With so many unknowns, Hicks said it’s also hard to guess what the schedule or cost impacts may be to the submarine and aircraft carrier construction programs taking place at Newport News Shipbuilding today.
“I think it’s too early to think we have any schedule adjustments to make. Again, not knowing what tomorrow is, but it’s too early to think we have any schedule adjustments to make yet. Not to say we won’t. But we also are working with the various [Program Executive Offices] – I was on the phone with [PEO Carriers Rear Adm. Jim] Downey today, to make sure his priorities and my priorities are aligned and that I understand what the most important ship is, relative to aircraft carrier construction, for him. I know that my counterparts on the [Virginia-Class Submarine] team are doing the same with the submarine PEO … and all the way up to [Vice Adm. Tom] Moore at [Naval Sea Systems Command].”
Hicks said constant communication between the yard and its customers will ensure that available workers are put on the right projects, and that if something has to be sacrificed it’s volume work and not critical path work that more directly determines a ship’s delivery schedule.
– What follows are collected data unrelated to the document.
(** X18: a row of the shared table changes only in a step of an update
    that is visiting that row and whose where-clause holds on it: no
    select, no wake-up and no update on another row or on a row that
    does not match ever stores to it. *)
Theorem rows_change_by_matching_updates `{Collaborators} (s s' : System)
    (l : label) (k : nat) (row : CSVRow) :
  sys_step s l = Some s' →
  rows (table (shared s)) !! k = Some row →
  rows (table (shared s')) !! k ≠ Some row →
  ∃ j t values held toPrint count,
    l = Step j
    ∧ threads s !! j = Some t
    ∧ kind (qry t) = UPDATE values
    ∧ at_pc t = InScan held k toPrint count
    ∧ row_matches (qry t) row.
Proof.
  unfold sys_step. intros Hstep Hk Hchanged. destruct l as [j|j|j];
    destruct (threads s !! j) as [t|] eqn:Hj; simplify_eq/=.
  - destruct (thread_step j (shared s) t) as [[[sh' t'] [|]]|] eqn:Hts;
      simplify_eq/=.
    unfold thread_step in Hts.
    destruct (at_pc t) as [|held i tp c|tp|tp|tp|tp|c|c os|e|] eqn:Hpc;
      try (by simplify_eq);
      try (by unfold lock in Hts; destruct (csvMutex (shared s));
              simplify_eq/=).
    + by destruct (expandStar _ _); simplify_eq.
    + destruct (rows (table (shared s)) !! i) as [rowi|] eqn:Hi;
        [| by simplify_eq; destruct held].
      destruct (kind (qry t)) as [|values] eqn:Hkind.
      * destruct (selectRow _ _ _ _ _ _ _ _) as [[tp1 c1]| |];
          simplify_eq; by destruct held.
      * pose proof (updateRow_unmatched (table (shared s))
                      (whereColIdx (qry t)) (cols t) (cond (qry t))
                      (value (qry t)) values rowi c) as Hsame.
        assert (rows (table (store_row (shared s) i
                  (updateRow (table (shared s)) (whereColIdx (qry t))
                     (cols t) (cond (qry t)) (value (qry t)) values rowi c).1))
                !! k ≠ Some row) as Hstore.
        { destruct (updateRow _ _ _ _ _ _ _ _) as [row' [c1| |]];
            simplify_eq; by destruct held. }
        cbn in Hstore. destruct (decide (i = k)) as [->|Hne].
        -- assert (rowi = row) as -> by congruence.
           exists j, t, values, held, tp, c.
           repeat split; try done. unfold row_matches.
           destruct (whereClause (whereColIdx (qry t)) (cond (qry t))
                       (value (qry t)) row) as [[|]| |] eqn:Hw; [done | ..];
             rewrite Hsame in Hstore by done;
             by rewrite list_insert_id in Hstore.
        -- by rewrite list_lookup_insert_ne in Hstore.
  - destruct (thread_step j (shared s) t) as [[[sh' t'] [|]]|] eqn:Hts;
      simplify_eq/=.
    by apply thread_step_notify in Hts as (c & _ & _ & ->).
  - by destruct (at_pc t); simplify_eq/=.
Qed.

Lemma rows_change_by_matching_updates_witness :
  ∃ s s', sys_run two_clients (replicate 2 (Step 1)) = Some s
          ∧ sys_step s (Step 1) = Some s'
          ∧ rows (table (shared s)) !! 1 = Some ["Bob"; "25"]
          ∧ rows (table (shared s')) !! 1 = Some ["Bob"; "99"]
          ∧ row_matches bob_update ["Bob"; "25"].
Proof.
  pose (s := default two_clients
               (sys_run two_clients (replicate 2 (Step 1)))).
  pose (s' := default two_clients (sys_step s (Step 1))).
  assert (Hstep : sys_step s (Step 1) = Some s') by reflexivity.
  assert (Hchanged : rows (table (shared s')) !! 1 ≠ Some ["Bob"; "25"])
    by discriminate.
  destruct (rows_change_by_matching_updates s s' (Step 1) 1 ["Bob"; "25"]
              Hstep eq_refl Hchanged)
    as (j & t & values & held & tp & c & Hl & Hj & _ & _ & Hmatch).
  exists s, s'. split; [reflexivity |]. split; [exact Hstep |].
  split; [reflexivity |]. split; [reflexivity |].
  injection Hl as <-.
  assert (t = goto (enter bob_update) (InScan false 1 "" 0)) as ->
    by (vm_compute in Hj; by injection Hj).
  exact Hmatch.
Defined.

(** X19: a notification reaches only the threads that are suspended.
    A call that has scanned without counting a row and is about to lock
    [csvMutex] when another thread notifies is not woken up: it goes on
    to suspend itself, the table being what the notifier left, and it
    cannot move from there on its own. *)
Theorem notification_before_wait_is_lost `{Collaborators} (s : System)
    (i j : nat) (t tj : Thread) (toPrint : string) (count : Z) :
  threads s !! i = Some t → at_pc t = AtLock toPrint →
  threads s !! j = Some tj → at_pc tj = AtNotify count →
  csvMutex (shared s) = None →
  ∃ s',
    sys_run s [NotifyAll j; Step i; Step i] = Some s'
    ∧ threads s' !! i = Some (goto t (Waiting toPrint))
    ∧ table (shared s') = table (shared s)
    ∧ sys_step s' (Step i) = None
    ∧ sys_step s' (NotifyAll i) = None.
Proof.
  intros Hi Hpc Hj Hpcj Hfree.
  assert (Hne : j ≠ i) by (intros ->; congruence).
  assert (Hlti : i < length (threads s)) by (by eapply lookup_lt_Some).
  assert (Hltj : j < length (threads s)) by (by eapply lookup_lt_Some).
  pose (ths1 := wake <$> <[j := goto tj (Done count (updateReport count))]>
                           (threads s)).
  assert (Hi1 : ths1 !! i = Some t).
  { unfold ths1. rewrite list_lookup_fmap, list_lookup_insert_ne by done.
    rewrite Hi. cbn. unfold wake. by rewrite Hpc. }
  assert (Hlen1 : i < length ths1)
    by (unfold ths1; by rewrite length_fmap, length_insert).
  assert (H1 : sys_step s (NotifyAll j)
               = Some {| shared := shared s; threads := ths1 |}).
  { unfold sys_step. rewrite Hj. cbn [mbind option_bind].
    unfold thread_step. rewrite Hpcj. done. }
  assert (H2 : sys_step {| shared := shared s; threads := ths1 |} (Step i)
               = Some {| shared := {| table := table (shared s);
                                      csvMutex := Some i |};
                         threads := <[i := goto t (AtWait toPrint)]> ths1 |}).
  { unfold sys_step. cbn [threads shared]. rewrite Hi1.
    cbn [mbind option_bind]. unfold thread_step, lock. rewrite Hpc, Hfree.
    done. }
  assert (H3 : sys_step {| shared := {| table := table (shared s);
                                        csvMutex := Some i |};
                           threads := <[i := goto t (AtWait toPrint)]> ths1 |}
                 (Step i)
               = Some {| shared := {| table := table (shared s);
                                      csvMutex := None |};
                         threads := <[i := goto t (Waiting toPrint)]> ths1 |}).
  { unfold sys_step. cbn [threads shared].
    rewrite list_lookup_insert_eq by done.
    cbn [mbind option_bind]. unfold thread_step. cbn [goto at_pc qry cols].
    cbn [mbind option_bind unlock table]. by rewrite list_insert_insert_eq. }
  eexists. split.
  { cbn [sys_run]. rewrite H1. cbn [mbind option_bind]. rewrite H2.
    cbn [mbind option_bind]. rewrite H3. done. }
  cbn [threads shared table]. split; [by apply list_lookup_insert_eq |].
  split; [done |].
  unfold sys_step. cbn [threads].
  rewrite list_lookup_insert_eq by done. cbn [mbind option_bind].
  unfold thread_step. cbn [goto at_pc]. done.
Qed.
(** * TDHF / TDA analytic nuclear gradients: a model of [pyscf/grad/tdrhf.py]

  The module-level function [kernel] and the method [Gradients.kernel] of
  [pyscf/grad/tdrhf.py] are embedded as Rocq functions.

  - numpy arrays are row-major nested lists; float64 scalars are idealised
    as exact rationals ([Qc]), so that every definition evaluates;
  - the collaborators that live in other files of the package ([mf.get_jk],
    [cphf.solve], the methods inherited from [rhf_grad.Gradients], the
    ground-state gradient method) are fields of records: the functions of
    this file are modelled for every value of those fields;
  - exceptions are the [Raise] results of [pyres]; logger calls are the
    events appended to the [stdout] field of the driver object. *)

From Stdlib Require Import String Bool Arith ZArith QArith Qcanon Lia List.
Import ListNotations.

Set Implicit Arguments.

(* ================================================================== *)
(** * Python results and sequence indexing *)
(* ================================================================== *)

Module Py.

Inductive exn : Type := IndexError.

Inductive pyres (A : Type) : Type :=
| Ok (a : A)
| Raise (e : exn).
Arguments Ok {A} a.
Arguments Raise {A} e.

Definition bind {A B} (r : pyres A) (k : A -> pyres B) : pyres B :=
  match r with
  | Ok a => k a
  | Raise e => Raise e
  end.

(** [l[i]] for a list and an [int]: a negative index counts from the end,
    anything outside [-len, len) raises [IndexError]. *)
Definition index {A} (l : list A) (i : Z) : pyres A :=
  let n := Z.of_nat (length l) in
  let j := if (i <? 0)%Z then (n + i)%Z else i in
  if ((0 <=? j) && (j <? n))%Z
  then match nth_error l (Z.to_nat j) with
       | Some a => Ok a
       | None => Raise IndexError
       end
  else Raise IndexError.

(** [for ... in l] with a body that may raise: stops at the first raise. *)
Fixpoint mapM {A B} (f : A -> pyres B) (l : list A) : pyres (list B) :=
  match l with
  | [] => Ok []
  | a :: l' => bind (f a) (fun b => bind (mapM f l') (fun bs => Ok (b :: bs)))
  end.

End Py.
Import Py.

(* ================================================================== *)
(** * The numpy operations used by the file *)
(* ================================================================== *)

Module Numpy.

Local Open Scope Qc_scope.

Abbreviation vec := (list Qc).
Abbreviation mat := (list (list Qc)).
Abbreviation tensor3 := (list (list (list Qc))).

(** The literals [.5] and [2]. *)
Definition half : Qc := Q2Qc (1 # 2).
Definition two : Qc := Q2Qc (2 # 1).

Definition at1 (v : vec) (i : nat) : Qc := nth i v 0.
Definition get (m : mat) (i j : nat) : Qc := nth j (nth i m []) 0.
Definition nrows (m : mat) : nat := length m.
Definition ncols (m : mat) : nat := length (hd [] m).

Definition tab1 (n : nat) (f : nat -> Qc) : vec := map f (seq 0 n).
Definition tab (r c : nat) (f : nat -> nat -> Qc) : mat :=
  map (fun i => tab1 c (f i)) (seq 0 r).

(** Sum over [range(n)]. *)
Definition sum_n (n : nat) (f : nat -> Qc) : Qc :=
  fold_right Qcplus 0 (map f (seq 0 n)).

Definition in_range (lo hi i : nat) : bool := (lo <=? i)%nat && (i <? hi)%nat.

(** [numpy.zeros((r,c))], [numpy.eye(n)]. *)
Definition zeros (r c : nat) : mat := tab r c (fun _ _ => 0).
Definition eye (n : nat) : mat := tab n n (fun i j => if (i =? j)%nat then 1 else 0).

(** [a.T]. *)
Definition T (a : mat) : mat := tab (ncols a) (nrows a) (fun i j => get a j i).

(** Elementwise operations of two arrays of one shape.  numpy raises
    [ValueError] or broadcasts when the shapes differ; here the shape of
    the left operand is kept and the right operand reads as 0 outside its
    bounds.  The two agree on operands of one shape, the only case the
    statements below speak about: see [Props.well_shaped]. *)
Definition zip (f : Qc -> Qc -> Qc) (a b : mat) : mat :=
  tab (nrows a) (ncols a) (fun i j => f (get a i j) (get b i j)).
Definition add : mat -> mat -> mat := zip Qcplus.
Definition sub : mat -> mat -> mat := zip Qcminus.
Definition mul : mat -> mat -> mat := zip Qcmult.
Definition neg (a : mat) : mat := map (map Qcopp) a.
(** [a * k] for a scalar [k]. *)
Definition muls (a : mat) (k : Qc) : mat := map (map (fun v => v * k)) a.

Definition vzip (f : Qc -> Qc -> Qc) (a b : vec) : vec :=
  tab1 (length a) (fun i => f (at1 a i) (at1 b i)).
Definition vadd : vec -> vec -> vec := vzip Qcplus.
Definition vsub : vec -> vec -> vec := vzip Qcminus.
Definition vmuls (a : vec) (k : Qc) : vec := map (fun v => v * k) a.

(** [numpy.dot(a, b)] and [reduce(numpy.dot, (a, b, c))], for [a] of shape
    [(r, n)] and [b] of shape [(n, c)]; numpy raises [ValueError] when the
    inner dimensions differ, where this sum runs over the columns of [a]. *)
Definition dot (a b : mat) : mat :=
  tab (nrows a) (ncols b) (fun i j => sum_n (ncols a) (fun k => get a i k * get b k j)).
Definition dot3 (a b c : mat) : mat := dot (dot a b) c.

(** [a.ravel()], [v.reshape(r,c)] of a flat array, [a.reshape(r,c)], for an
    array of [r*c] entries; numpy raises [ValueError] for any other size,
    where this table reads the first [r*c] entries and 0 beyond the end. *)
Definition ravel (a : mat) : vec := concat a.
Definition reshape_vec (r c : nat) (v : vec) : mat :=
  tab r c (fun i j => at1 v (i * c + j)).
Definition reshape (r c : nat) (a : mat) : mat := reshape_vec r c (ravel a).

(** Slices [a[:n]], [a[n:]], [a[p0:p1]], [a[:, :n]], [a[:, n:]],
    [a[:, p0:p1]] (non-negative bounds; numpy clips them to the shape). *)
Definition rows_to (n : nat) (a : mat) : mat := firstn n a.
Definition rows_from (n : nat) (a : mat) : mat := skipn n a.
Definition rows (p0 p1 : nat) (a : mat) : mat := skipn p0 (firstn p1 a).
Definition cols_to (n : nat) (a : mat) : mat := map (firstn n) a.
Definition cols_from (n : nat) (a : mat) : mat := map (skipn n) a.
Definition cols (p0 p1 : nat) (a : mat) : mat := map (fun r => skipn p0 (firstn p1 r)) a.

(** [m[r0:r1, c0:c1] = b], [m[r0:r1, c0:c1] += b], and the assignment of
    a one-dimensional [v], broadcast over the rows of the block. *)
Definition set_block (m : mat) (r0 r1 c0 c1 : nat) (b : mat) : mat :=
  tab (nrows m) (ncols m) (fun i j =>
    if in_range r0 r1 i && in_range c0 c1 j
    then get b (i - r0) (j - c0) else get m i j).
Definition iadd_block (m : mat) (r0 r1 c0 c1 : nat) (b : mat) : mat :=
  tab (nrows m) (ncols m) (fun i j =>
    if in_range r0 r1 i && in_range c0 c1 j
    then get m i j + get b (i - r0) (j - c0) else get m i j).
Definition set_block_bcast (m : mat) (r0 r1 c0 c1 : nat) (v : vec) : mat :=
  tab (nrows m) (ncols m) (fun i j =>
    if in_range r0 r1 i && in_range c0 c1 j
    then at1 v (j - c0) else get m i j).

(** [lib.direct_sum('i+j->ij', u, v)]. *)
Definition direct_sum (u v : vec) : mat :=
  tab (length u) (length v) (fun i j => at1 u i + at1 v j).

(** The two-operand contractions of the file, named by their subscripts:
    ['ai,bi->ab'], ['ai,aj->ij'] and ['ki,ai->ak'], for operands whose
    shared dimensions agree (numpy raises [ValueError] otherwise; the sums
    here take their bound from one operand). *)
Definition einsum_ai_bi_ab (a b : mat) : mat :=
  tab (nrows a) (nrows b) (fun p q => sum_n (ncols a) (fun i => get a p i * get b q i)).
Definition einsum_ai_aj_ij (a b : mat) : mat :=
  tab (ncols a) (ncols b) (fun i j => sum_n (nrows a) (fun p => get a p i * get b p j)).
Definition einsum_ki_ai_ak (v x : mat) : mat :=
  tab (nrows x) (nrows v) (fun p k => sum_n (ncols v) (fun i => get v k i * get x p i)).
(** ['ak,ai->ki'] and ['ac,ai->ci'] are ['ai,aj->ij'] with other letters;
    ['ci,ai->ac'] is ['ki,ai->ak']. *)
Definition einsum_ak_ai_ki : mat -> mat -> mat := einsum_ai_aj_ij.
Definition einsum_ac_ai_ci : mat -> mat -> mat := einsum_ai_aj_ij.
Definition einsum_ci_ai_ac : mat -> mat -> mat := einsum_ki_ai_ak.

(** ['xpq,pq->x'] (also written ['xij,ij->x']) and ['xqp,pq->x'] (also
    ['xji,ij->x']). *)
Definition einsum_xpq_pq_x (t : tensor3) (m : mat) : vec :=
  map (fun tx => sum_n (nrows m) (fun p => sum_n (ncols m) (fun q => get tx p q * get m p q))) t.
Definition einsum_xqp_pq_x (t : tensor3) (m : mat) : vec :=
  map (fun tx => sum_n (nrows m) (fun p => sum_n (ncols m) (fun q => get tx q p * get m p q))) t.
(** No file at all: the data entry of the program gets a null histogram
    and the first message. *)
Lemma retrieveHistogram_missing_witness :
  let hi := mkHistInfo "Data"%string "missing.root"%string
              "ttbar/HT"%string "PEX0"%string 1 5
              (Some (hist_of [(1, 0)])) in
  let r := retrieveHistogram (fun _ => None) (fun _ t => t) hi [] in
  h (fst r) = None /\ snd r = [msg_no_file "missing.root"%string].
Proof.
  intros hi r.
  destruct (retrieveHistogram_missing (fun _ => None) (fun _ t => t) hi []
              (or_introl eq_refl)) as (H1 & _ & H3 & _).
  split; [exact H1 | exact (H3 eq_refl)].
Defined.

(** ** The name of the image file *)

Open Scope string_scope.

Lemma append_assoc (a b c : string) : (a ++ b) ++ c = a ++ (b ++ c).
Proof. induction a as [| x a IH]; cbn [append]; [| rewrite IH]; reflexivity. Qed.

Lemma length_append (a b : string) :
  String.length (a ++ b) = (String.length a + String.length b)%nat.
Proof.
  induction a as [| x a IH]; cbn [append String.length]; [| rewrite IH];
    reflexivity.
Qed.

Lemma has_slash_append (a b : string) :
  has_slash (a ++ b) = has_slash a || has_slash b.
Proof.
  induction a as [| x a IH]; cbn [append has_slash]; [reflexivity |].
  rewrite IH. apply orb_assoc.
Qed.

Lemma has_slash_cons_false (x : ascii) (s : string) :
  has_slash (String x s) = false ->
  Ascii.eqb x "/" = false /\ has_slash s = false.
Proof. cbn [has_slash]. apply orb_false_elim. Qed.

(** A name with a slash splits at its first one. *)
Lemma first_slash (s : string) :
  has_slash s = true ->
  exists mid rest, s = mid ++ String "/" rest /\ has_slash mid = false.
Proof.
  induction s as [| x s IH]; cbn [has_slash]; [discriminate |].
  destruct (Ascii.eqb_spec x "/") as [-> | Hx]; cbn [orb].
  - intros _. exists "", s. split; reflexivity.
  - intros Hs. destruct (IH Hs) as (mid & rest & -> & Hmid).
    exists (String x mid), rest. split; [reflexivity |].
    cbn [has_slash]. rewrite Hmid.
    destruct (Ascii.eqb_spec x "/"); [contradiction | reflexivity].
Qed.

Lemma replace_slashes_none (s : string) :
  has_slash s = false -> replace_slashes s = s.
Proof.
  induction s as [| x s IH]; [reflexivity |].
  intros H. apply has_slash_cons_false in H as [Hx Hs].
  cbn [replace_slashes]. rewrite Hx, IH by assumption. reflexivity.
Qed.

Lemma replace_slashes_first (mid rest : string) :
  has_slash mid = false ->
  replace_slashes (mid ++ String "/" rest)
  = mid ++ String "_" (replace_slashes rest).
Proof.
  induction mid as [| x mid IH]; intros H.
  - reflexivity.
  - apply has_slash_cons_false in H as [Hx Hs].
    cbn [append replace_slashes]. rewrite Hx, IH by assumption. reflexivity.
Qed.

Lemma find_from_none (s : string) : forall from,
  has_slash s = false -> find_from s "/" from = None.
Proof.
  induction s as [| x s IH]; intros from H; [reflexivity |].
  apply has_slash_cons_false in H as [Hx Hs].
  cbn [find_from]. rewrite Hx, andb_false_r, IH by assumption. reflexivity.
Qed.

Lemma find_from_first (mid rest : string) :
  has_slash mid = false ->
  find_from (mid ++ String "/" rest) "/" 0
  = Some (N.of_nat (String.length mid)).
Proof.
  induction mid as [| x mid IH]; intros H.
  - reflexivity.
  - apply has_slash_cons_false in H as [Hx Hs].
    cbn [append find_from String.length]. rewrite Hx, andb_false_r.
    change (N.pred 0) with 0%N. rewrite IH by assumption.
    cbn [option_map]. f_equal. lia.
Qed.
Once the workforce is back at 100 percent, he said, they can look at overtime and other options to make up volume work as needed.
Teleworking and Digitization
The shipyard happened to be in the midst of a digitization effort, with the future aircraft carrier Enterprise set to be the first ship built from fully digital plans instead of paper drawings. This effort has actually made mass teleworking go smoother than expected in a lot of ways, Hicks said.
“We are much better prepared than I think many of our peers may be” because of moves the company has made in recent years. The company already has 11,000 laptops deployed and bought 500 more to support teleworking employees. Designers, engineers and planners can work from home full-time because of the digital ship plans. Others, like financial analysts, have been able to divide into a blue/gold teaming model so they’re at work half the time and crunching numbers at home half the time, Hicks added.
Though the company has had some bandwidth limitations, and it realized early on it didn’t have enough phone lines, Hicks said they’re working through any challenges they encounter but are overall “in a much better spot” as a result of the move to digital. In fact, other than cleaning supplies, the additional laptops and network bandwidth have been the only real spending items for the company to support the yard’s pandemic response.
Additional Cleaning
Branche said the shipyard had bought a range of products, from cleaners to aerosols to fogs, to disinfect all kinds of work spaces.
They’ve even developed “a newfound relationship – right at this second it’s a match made in heaven” – with an unusual nearby partner.
“We’re buying hand sanitizer from the local distillery that converted over from their traditional product line – which has been good, it’s not necessarily a neighbor we’ve done a lot of business with up until now, but it’s been super to have them so close,” she said.
Branche said it was hard to say how much more often spaces were being cleaned compared to usual, mostly because the employees themselves had begun wiping down bathroom countertops, door handles and other surfaces on their own, to keep themselves and their coworkers healthy.
She added the employees themselves had put up signs as well as marks on floors in places where people queue up – to get food, to get tools, to get drawings – and “just having the marking on the deck just kind of helps to say, oh yeah, this is where I have to stand,” has been very helpful.
“I think the shipbuilders themselves are taking this seriously, they’re leaning in and they’re trying to give themselves visual reminders to stay safe,” Hicks said.
“The fact that they’re leaning in like that is refreshing to me, as opposed to waiting for someone else to do it for them. They’re really taking ownership of this situation and their own personal safety.”